■ **EXERCISE DIRECTIONS**:
Under this line are the records; write out word for word the part that begins at the line containing "(** The binary64" and ends at the line containing "let d := Zpos (digits2_pos c) in", and no more.
━━━━━━━━━━━━━━━━
(** * The Stiefel manifold of pymanopt: a shallow embedding

    Source: [src/pymanopt/manifolds/stiefel.py], the class [Stiefel].

    Conventions of the embedding.
    - The source is Python 2 (its loops run over [xrange]).
    - Python integers are [Z] (unbounded, as Python's int and long are).
    - The descriptor field [_dim] is a Python float computed from integer
      operands; it is modelled in IEEE 754 binary64 with the operations of
      the standard library's [SpecFloat] (round to nearest, ties to even),
      and the conversion of an integer to a float raises [OverflowError]
      when the integer is outside the binary64 range, as CPython does.
    - Arrays are modelled twice.  Over the reals ([np], [stiefel]), in exact
      arithmetic: this model states which formula the code evaluates (which
      operations, on which operands, in which order, slice by slice) and
      what follows from the formula alone.  Over binary64 ([np64],
      [stiefel64]), with the IEEE 754 operations of [SpecFloat] (rounding
      to nearest, [nan], [inf], signed zeros, underflow and overflow): this
      model states what depends on rounding, on the range of the floats or
      on a division by zero.  In the real-valued model a division is always
      by the constant 2.
    - In [np64] a sum is accumulated from the left, where numpy leaves the
      order to its kernels; the proofs on [np64] use sums of zeros only,
      and the examples sums with at most one nonzero term, which every
      order evaluates alike.
    - A 2-D array is a list of rows; a 3-D array is a list of 2-D slices.
      Elements of the manifold are 2-D when [k = 1] and 3-D when [k > 1]
      (module docstring, lines 6-7), and the type of the arrays a method
      takes follows the manifold it is called on.
    - The operations on arrays are total functions; they agree with numpy
      on operands of conforming shapes, where numpy raises or broadcasts
      otherwise, and the theorems state the shapes they need.
    - The kernels of numpy and scipy that the code calls ([np.linalg.qr],
      [scipy.linalg.expm], [np.random.randn]) are parameters. *)

From Stdlib Require Import ZArith List String Ascii Bool Lia.
From Stdlib Require Import DecimalString.
From Stdlib Require Import Floats.SpecFloat.
From Stdlib Require Import Reals Lra.
Import ListNotations.

(** ** Python exceptions and results *)

Module Py.

Inductive exn : Type :=
| ValueError (msg : string)
| NotImplementedError
| NameError (name : string)
| OverflowError
| IndexError
| AttributeError (attr : string)
| LinAlgError.

Inductive result (A : Type) : Type :=
| Ok (a : A)
| Raise (e : exn).

Arguments Ok {A} a.
Arguments Raise {A} e.

Definition bind {A B : Type} (r : result A) (f : A -> result B) : result B :=
  match r with
  | Ok a => f a
  | Raise e => Raise e
  end.

(** The [%d] conversion of the string formatting operator. *)
Definition fmt_d (z : Z) : string := NilZero.string_of_int (Z.to_int z).

(** [xrange(k)]: the indices [0 .. k-1], empty when [k <= 0]. *)
Definition xrange (k : Z) : list nat := seq 0 (Z.to_nat k).

(** [a[i]] on a sequence. *)
Definition getitem {A : Type} (a : list A) (i : nat) : result A :=
  match nth_error a i with
  | Some x => Ok x
  | None => Raise IndexError
  end.

Fixpoint update {A : Type} (a : list A) (i : nat) (x : A) : list A :=
  match a, i with
  | [], _ => []
  | _ :: t, O => x :: t
  | h :: t, S j => h :: update t j x
  end.

(** [a[i] = x] on a sequence. *)
Definition setitem {A : Type} (a : list A) (i : nat) (x : A) : result (list A) :=
  if (i <? List.length a)%nat then Ok (update a i x) else Raise IndexError.

(** Looking a name up among the bindings in scope. *)
Definition lookup {V : Type} (env : list (string * V)) (x : string) : result V :=
  match find (fun kv => String.eqb (fst kv) x) env with
  | Some kv => Ok (snd kv)
  | None => Raise (NameError x)
  end.

End Py.

Import Py.

Notation "x <- c1 ;; c2" := (Py.bind c1 (fun x => c2))
  (at level 61, c1 at next level, right associativity).

(** Applying a fallible operation to the pairs of two sequences in order;
    the first failure is the result. *)
Fixpoint mapM2 {A B C : Type} (f : A -> B -> result C) (l1 : list A)
  (l2 : list B) : result (list C) :=
  match l1, l2 with
  | a :: t1, b :: t2 =>
      c <- f a b ;; cs <- mapM2 f t1 t2 ;; Ok (c :: cs)
  | _, _ => Ok []
  end.

(** ** Python floats: IEEE 754 binary64 *)

Module Binary64.

Local Open Scope Z_scope.

Definition float : Type := spec_float.

Definition prec : Z := 53.
Definition emax : Z := 1024.

(** [float(z)] for an integer [z]: correctly rounded, [OverflowError] when
    the rounded value is not finite. *)
Definition float_of_int (z : Z) : result float :=
  match binary_normalize prec emax z 0 false with
  | S754_infinity _ => Raise OverflowError
  | f => Ok f
  end.

Definition float_mul (x y : float) : float := SFmul prec emax x y.
Definition float_sub (x y : float) : float := SFsub prec emax x y.

(** The literal [.5]. *)
Definition half : float := S754_finite false 4503599627370496 (-53).

(** The least positive integer whose conversion overflows: the integers
    from [2^1024 - 2^970] on round to [2^1024]. *)
Definition int_overflow : Z := 2 ^ 1024 - 2 ^ 970.

(** Mixed arithmetic converts the integer operand first. *)
Definition float_mul_int (x : float) (z : Z) : result float :=
  y <- float_of_int z ;; Ok (float_mul x y).

Definition int_sub_float (z : Z) (y : float) : result float :=
  x <- float_of_int z ;; Ok (float_sub x y).

Definition int_mul_float (z : Z) (y : float) : result float :=
  x <- float_of_int z ;; Ok (float_mul x y).

(** The integer a float is equal to, when it is one (Python's [x == z]
    between a float and an integer compares the exact values). *)
Definition integer_value (x : float) : option Z :=
  match x with
  | S754_zero _ => Some 0
  | S754_finite s m e =>
      let v := if s then Zneg m else Zpos m in
      if 0 <=? e then Some (v * 2 ^ e)
      else if v mod 2 ^ (- e) =? 0 then Some (v / 2 ^ (- e)) else None
  | _ => None
  end.

(** The binary64 encoding of [z * 2^e] for [0 <= z < 2^53]: mantissa shifted
    to 53 bits.  Used to state the results of exact operations. *)
Definition enc (z e : Z) : float :=
  match z with
  | Zpos c =>
      let d := Zpos (digits2_pos c) in
      S754_finite false (Z.to_pos (z * 2 ^ (53 - d))) (e - (53 - d))
  | _ => S754_zero false
  end.

End Binary64.

Import Binary64.


(** ** numpy arrays over the reals *)

Module np.

Local Open Scope R_scope.

(** A 2-D array, as the list of its rows. *)
Definition matrix : Type := list (list R).

Definition nrows (A : matrix) : nat := List.length A.
Definition ncols (A : matrix) : nat := List.length (hd [] A).

(** [A[i, j]] *)
Definition get (A : matrix) (i j : nat) : R := nth j (nth i A []) 0.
━━━━━━━━━━━━━━━━
■ **THE ANSWER**:
(** The binary64 encoding of [z * 2^e] for [0 <= z < 2^53]: mantissa shifted
    to 53 bits.  Used to state the results of exact operations. *)
Definition enc (z e : Z) : float :=
  match z with
  | Zpos c =>
      let d := Zpos (digits2_pos c) in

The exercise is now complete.